* [Aim of the exercise] Each line of the data that includes "pose" must be copied.

★ ★ ★

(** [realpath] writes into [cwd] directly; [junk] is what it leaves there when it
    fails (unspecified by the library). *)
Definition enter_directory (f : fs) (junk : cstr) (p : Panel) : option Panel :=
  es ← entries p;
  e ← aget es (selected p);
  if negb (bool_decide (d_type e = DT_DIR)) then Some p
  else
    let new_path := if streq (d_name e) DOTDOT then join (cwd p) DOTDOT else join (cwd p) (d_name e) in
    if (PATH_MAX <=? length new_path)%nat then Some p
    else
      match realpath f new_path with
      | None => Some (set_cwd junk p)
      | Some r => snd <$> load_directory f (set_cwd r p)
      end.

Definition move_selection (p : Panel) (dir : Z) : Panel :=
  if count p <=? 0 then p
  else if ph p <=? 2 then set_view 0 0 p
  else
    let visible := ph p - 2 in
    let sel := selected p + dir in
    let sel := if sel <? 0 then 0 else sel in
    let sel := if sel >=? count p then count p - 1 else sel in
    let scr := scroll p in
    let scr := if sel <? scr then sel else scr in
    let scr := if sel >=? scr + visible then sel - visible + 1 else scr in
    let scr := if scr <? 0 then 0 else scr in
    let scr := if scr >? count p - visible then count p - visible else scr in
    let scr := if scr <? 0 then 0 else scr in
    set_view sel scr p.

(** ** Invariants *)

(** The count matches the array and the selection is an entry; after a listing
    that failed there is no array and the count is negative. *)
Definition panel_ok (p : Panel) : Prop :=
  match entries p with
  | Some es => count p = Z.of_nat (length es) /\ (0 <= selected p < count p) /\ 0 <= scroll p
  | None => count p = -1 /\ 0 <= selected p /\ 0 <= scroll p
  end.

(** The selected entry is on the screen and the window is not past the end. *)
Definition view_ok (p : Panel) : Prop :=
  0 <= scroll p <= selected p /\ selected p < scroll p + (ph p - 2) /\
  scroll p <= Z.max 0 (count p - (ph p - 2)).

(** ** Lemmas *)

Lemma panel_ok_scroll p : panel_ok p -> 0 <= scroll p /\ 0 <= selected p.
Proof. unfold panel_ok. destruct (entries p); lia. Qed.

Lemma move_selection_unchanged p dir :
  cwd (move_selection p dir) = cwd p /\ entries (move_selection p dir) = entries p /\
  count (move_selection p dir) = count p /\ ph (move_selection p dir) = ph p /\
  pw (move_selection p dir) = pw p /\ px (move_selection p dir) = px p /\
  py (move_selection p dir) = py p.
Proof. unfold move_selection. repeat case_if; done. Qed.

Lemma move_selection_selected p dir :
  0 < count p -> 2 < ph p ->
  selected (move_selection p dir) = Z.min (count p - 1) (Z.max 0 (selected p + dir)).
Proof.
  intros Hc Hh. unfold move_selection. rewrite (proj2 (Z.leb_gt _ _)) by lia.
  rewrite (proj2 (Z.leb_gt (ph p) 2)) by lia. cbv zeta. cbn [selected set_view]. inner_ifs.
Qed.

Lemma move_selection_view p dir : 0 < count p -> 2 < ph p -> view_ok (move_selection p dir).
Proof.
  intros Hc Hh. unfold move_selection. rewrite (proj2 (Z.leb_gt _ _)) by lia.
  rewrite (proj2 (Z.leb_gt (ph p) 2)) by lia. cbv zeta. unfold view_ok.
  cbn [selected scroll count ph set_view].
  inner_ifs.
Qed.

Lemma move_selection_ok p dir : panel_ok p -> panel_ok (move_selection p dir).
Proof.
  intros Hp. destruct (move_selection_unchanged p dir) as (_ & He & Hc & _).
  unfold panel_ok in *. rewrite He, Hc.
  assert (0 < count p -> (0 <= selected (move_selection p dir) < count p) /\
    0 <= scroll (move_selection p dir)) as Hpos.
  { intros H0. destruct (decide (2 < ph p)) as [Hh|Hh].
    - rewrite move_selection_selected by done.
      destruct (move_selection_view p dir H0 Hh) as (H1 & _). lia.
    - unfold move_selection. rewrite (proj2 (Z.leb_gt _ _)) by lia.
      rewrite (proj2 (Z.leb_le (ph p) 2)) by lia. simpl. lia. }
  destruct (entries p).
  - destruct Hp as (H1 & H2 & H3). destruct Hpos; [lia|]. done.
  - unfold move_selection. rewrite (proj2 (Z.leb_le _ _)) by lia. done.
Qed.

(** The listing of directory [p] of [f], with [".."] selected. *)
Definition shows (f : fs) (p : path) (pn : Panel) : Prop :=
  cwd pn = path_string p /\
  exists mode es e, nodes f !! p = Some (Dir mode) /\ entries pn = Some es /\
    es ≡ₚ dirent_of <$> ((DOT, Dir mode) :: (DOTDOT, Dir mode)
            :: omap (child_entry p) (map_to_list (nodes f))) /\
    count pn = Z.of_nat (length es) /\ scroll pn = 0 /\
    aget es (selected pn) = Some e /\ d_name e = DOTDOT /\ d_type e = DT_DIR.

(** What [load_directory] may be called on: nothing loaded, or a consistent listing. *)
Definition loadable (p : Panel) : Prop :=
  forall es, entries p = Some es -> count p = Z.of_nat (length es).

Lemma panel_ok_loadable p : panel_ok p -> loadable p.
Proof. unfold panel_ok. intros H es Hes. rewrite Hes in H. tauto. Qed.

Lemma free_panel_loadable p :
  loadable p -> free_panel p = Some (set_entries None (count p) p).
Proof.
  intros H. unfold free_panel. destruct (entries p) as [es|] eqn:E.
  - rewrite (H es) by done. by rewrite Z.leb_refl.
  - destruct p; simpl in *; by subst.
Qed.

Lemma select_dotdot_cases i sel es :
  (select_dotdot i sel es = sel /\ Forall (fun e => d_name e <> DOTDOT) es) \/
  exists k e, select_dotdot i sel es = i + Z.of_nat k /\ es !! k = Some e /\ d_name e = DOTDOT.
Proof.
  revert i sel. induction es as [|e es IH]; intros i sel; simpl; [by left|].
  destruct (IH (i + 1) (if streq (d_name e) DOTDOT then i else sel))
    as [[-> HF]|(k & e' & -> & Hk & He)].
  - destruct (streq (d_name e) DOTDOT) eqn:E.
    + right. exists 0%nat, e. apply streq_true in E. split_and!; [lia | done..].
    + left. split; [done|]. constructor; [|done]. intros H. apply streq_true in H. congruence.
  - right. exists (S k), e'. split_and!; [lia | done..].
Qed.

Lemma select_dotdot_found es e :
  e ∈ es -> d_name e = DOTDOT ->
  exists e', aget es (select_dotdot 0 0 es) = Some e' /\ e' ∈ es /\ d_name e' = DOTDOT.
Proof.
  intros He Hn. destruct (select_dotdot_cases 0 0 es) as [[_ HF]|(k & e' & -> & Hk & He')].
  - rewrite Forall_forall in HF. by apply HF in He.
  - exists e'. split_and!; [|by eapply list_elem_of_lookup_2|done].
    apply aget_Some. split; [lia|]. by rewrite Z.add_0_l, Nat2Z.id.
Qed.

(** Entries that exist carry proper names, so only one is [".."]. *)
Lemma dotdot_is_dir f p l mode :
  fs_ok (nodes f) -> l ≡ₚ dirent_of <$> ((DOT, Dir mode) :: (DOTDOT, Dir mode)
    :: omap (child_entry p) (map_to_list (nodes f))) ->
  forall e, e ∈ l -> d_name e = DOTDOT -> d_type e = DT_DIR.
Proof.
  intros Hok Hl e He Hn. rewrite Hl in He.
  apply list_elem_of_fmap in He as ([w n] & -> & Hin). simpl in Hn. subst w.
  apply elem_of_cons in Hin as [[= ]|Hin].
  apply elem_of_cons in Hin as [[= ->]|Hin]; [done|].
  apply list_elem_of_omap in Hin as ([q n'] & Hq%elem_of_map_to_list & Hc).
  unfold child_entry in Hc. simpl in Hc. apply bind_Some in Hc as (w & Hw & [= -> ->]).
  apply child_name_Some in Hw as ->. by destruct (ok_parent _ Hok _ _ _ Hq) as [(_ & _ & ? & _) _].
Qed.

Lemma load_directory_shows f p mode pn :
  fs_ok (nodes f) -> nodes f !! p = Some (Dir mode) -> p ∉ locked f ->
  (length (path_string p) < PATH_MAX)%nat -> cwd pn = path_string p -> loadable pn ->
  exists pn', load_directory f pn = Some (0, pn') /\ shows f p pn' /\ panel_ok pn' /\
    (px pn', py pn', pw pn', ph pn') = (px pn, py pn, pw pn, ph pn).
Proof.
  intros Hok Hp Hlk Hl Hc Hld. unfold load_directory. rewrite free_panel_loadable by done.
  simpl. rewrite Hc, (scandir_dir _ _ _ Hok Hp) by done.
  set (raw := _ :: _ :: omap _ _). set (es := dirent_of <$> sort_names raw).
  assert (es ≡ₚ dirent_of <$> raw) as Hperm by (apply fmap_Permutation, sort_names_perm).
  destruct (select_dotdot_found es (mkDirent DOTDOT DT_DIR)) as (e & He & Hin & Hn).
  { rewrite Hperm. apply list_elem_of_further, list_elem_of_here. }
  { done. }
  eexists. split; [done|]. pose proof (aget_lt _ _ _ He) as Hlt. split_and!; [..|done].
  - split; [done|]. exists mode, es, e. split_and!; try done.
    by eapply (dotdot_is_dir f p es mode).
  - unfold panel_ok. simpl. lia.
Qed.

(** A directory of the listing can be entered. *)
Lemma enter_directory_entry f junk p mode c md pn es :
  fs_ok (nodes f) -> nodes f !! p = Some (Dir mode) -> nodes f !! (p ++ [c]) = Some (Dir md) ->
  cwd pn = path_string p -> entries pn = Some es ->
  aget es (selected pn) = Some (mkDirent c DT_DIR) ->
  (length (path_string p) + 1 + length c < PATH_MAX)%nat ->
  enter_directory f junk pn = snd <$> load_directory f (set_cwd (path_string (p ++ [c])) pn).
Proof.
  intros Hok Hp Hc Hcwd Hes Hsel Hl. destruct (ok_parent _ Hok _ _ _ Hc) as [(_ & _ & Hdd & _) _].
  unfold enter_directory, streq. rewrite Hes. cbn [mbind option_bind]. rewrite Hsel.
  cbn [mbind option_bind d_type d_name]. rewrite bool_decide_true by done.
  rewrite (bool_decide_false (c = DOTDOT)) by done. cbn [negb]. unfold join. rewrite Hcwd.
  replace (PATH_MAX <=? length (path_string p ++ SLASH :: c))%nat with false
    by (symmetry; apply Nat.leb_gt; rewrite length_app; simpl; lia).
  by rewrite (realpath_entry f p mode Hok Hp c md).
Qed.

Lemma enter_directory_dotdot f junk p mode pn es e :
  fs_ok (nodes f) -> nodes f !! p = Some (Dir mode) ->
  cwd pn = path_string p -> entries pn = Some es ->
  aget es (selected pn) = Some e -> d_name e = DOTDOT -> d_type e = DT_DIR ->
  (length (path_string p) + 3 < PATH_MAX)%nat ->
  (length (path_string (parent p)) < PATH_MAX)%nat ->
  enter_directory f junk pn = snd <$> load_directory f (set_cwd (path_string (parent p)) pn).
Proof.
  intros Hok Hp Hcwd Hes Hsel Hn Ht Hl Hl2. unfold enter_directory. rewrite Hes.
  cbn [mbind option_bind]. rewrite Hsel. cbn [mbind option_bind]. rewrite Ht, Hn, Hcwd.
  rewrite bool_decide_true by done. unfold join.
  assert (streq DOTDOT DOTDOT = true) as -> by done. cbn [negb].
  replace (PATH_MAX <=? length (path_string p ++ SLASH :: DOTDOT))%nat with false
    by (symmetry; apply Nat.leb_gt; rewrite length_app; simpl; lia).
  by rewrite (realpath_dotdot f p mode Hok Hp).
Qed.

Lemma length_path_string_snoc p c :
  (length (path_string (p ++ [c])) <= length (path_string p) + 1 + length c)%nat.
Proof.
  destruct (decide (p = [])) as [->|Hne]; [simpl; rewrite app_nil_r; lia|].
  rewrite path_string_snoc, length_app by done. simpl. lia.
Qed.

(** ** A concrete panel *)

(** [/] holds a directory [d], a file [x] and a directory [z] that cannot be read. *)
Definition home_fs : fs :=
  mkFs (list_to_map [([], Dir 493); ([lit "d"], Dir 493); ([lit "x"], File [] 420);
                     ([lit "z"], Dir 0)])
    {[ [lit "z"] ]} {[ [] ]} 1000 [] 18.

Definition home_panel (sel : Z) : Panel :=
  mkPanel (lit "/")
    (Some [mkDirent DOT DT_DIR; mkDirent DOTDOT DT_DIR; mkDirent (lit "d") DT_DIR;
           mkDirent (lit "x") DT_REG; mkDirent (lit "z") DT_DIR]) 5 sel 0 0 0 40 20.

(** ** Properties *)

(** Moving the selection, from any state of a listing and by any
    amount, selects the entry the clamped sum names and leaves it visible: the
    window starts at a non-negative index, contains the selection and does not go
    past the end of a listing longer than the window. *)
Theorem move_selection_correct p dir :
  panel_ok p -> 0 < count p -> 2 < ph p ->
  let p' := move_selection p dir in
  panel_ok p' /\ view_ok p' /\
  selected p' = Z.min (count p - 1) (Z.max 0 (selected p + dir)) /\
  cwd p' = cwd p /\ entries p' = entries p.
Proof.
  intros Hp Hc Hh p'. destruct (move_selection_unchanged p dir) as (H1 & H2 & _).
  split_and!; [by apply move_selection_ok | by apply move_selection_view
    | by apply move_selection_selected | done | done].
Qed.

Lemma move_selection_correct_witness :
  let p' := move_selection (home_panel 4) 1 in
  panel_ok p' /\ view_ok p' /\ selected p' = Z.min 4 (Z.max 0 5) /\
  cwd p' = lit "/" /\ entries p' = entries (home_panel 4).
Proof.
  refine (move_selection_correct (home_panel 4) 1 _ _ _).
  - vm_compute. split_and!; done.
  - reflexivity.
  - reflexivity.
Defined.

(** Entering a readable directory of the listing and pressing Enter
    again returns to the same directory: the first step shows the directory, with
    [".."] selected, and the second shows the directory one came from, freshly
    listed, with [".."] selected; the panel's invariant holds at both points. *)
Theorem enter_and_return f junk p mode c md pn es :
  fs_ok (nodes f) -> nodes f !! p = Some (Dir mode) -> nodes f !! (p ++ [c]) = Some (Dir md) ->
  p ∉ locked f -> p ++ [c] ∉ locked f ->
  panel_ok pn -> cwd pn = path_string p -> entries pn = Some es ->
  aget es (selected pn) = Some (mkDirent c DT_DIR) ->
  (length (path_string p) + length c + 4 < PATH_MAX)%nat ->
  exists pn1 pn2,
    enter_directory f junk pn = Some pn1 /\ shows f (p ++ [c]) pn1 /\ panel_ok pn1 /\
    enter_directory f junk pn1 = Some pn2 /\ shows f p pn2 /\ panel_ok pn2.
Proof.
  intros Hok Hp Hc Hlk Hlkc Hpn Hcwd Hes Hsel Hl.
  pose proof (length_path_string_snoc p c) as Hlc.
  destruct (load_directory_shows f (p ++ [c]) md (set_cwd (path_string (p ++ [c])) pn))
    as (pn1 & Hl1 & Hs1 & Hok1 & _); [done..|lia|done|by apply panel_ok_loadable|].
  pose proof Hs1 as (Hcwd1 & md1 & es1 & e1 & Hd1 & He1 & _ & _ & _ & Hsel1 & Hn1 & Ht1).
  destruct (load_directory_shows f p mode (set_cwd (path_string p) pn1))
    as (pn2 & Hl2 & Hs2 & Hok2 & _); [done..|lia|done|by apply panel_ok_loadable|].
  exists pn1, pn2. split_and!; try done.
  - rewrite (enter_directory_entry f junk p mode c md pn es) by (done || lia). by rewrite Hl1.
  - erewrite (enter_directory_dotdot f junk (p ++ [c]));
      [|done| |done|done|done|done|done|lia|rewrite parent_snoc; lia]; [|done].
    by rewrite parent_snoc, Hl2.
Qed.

★ ★ ★

* [Final answer]
  eexists. split; [done|]. pose proof (aget_lt _ _ _ He) as Hlt. split_and!; [..|done].
  pose proof (length_path_string_snoc p c) as Hlc.
  pose proof Hs1 as (Hcwd1 & md1 & es1 & e1 & Hd1 & He1 & _ & _ & _ & Hsel1 & Hn1 & Ht1).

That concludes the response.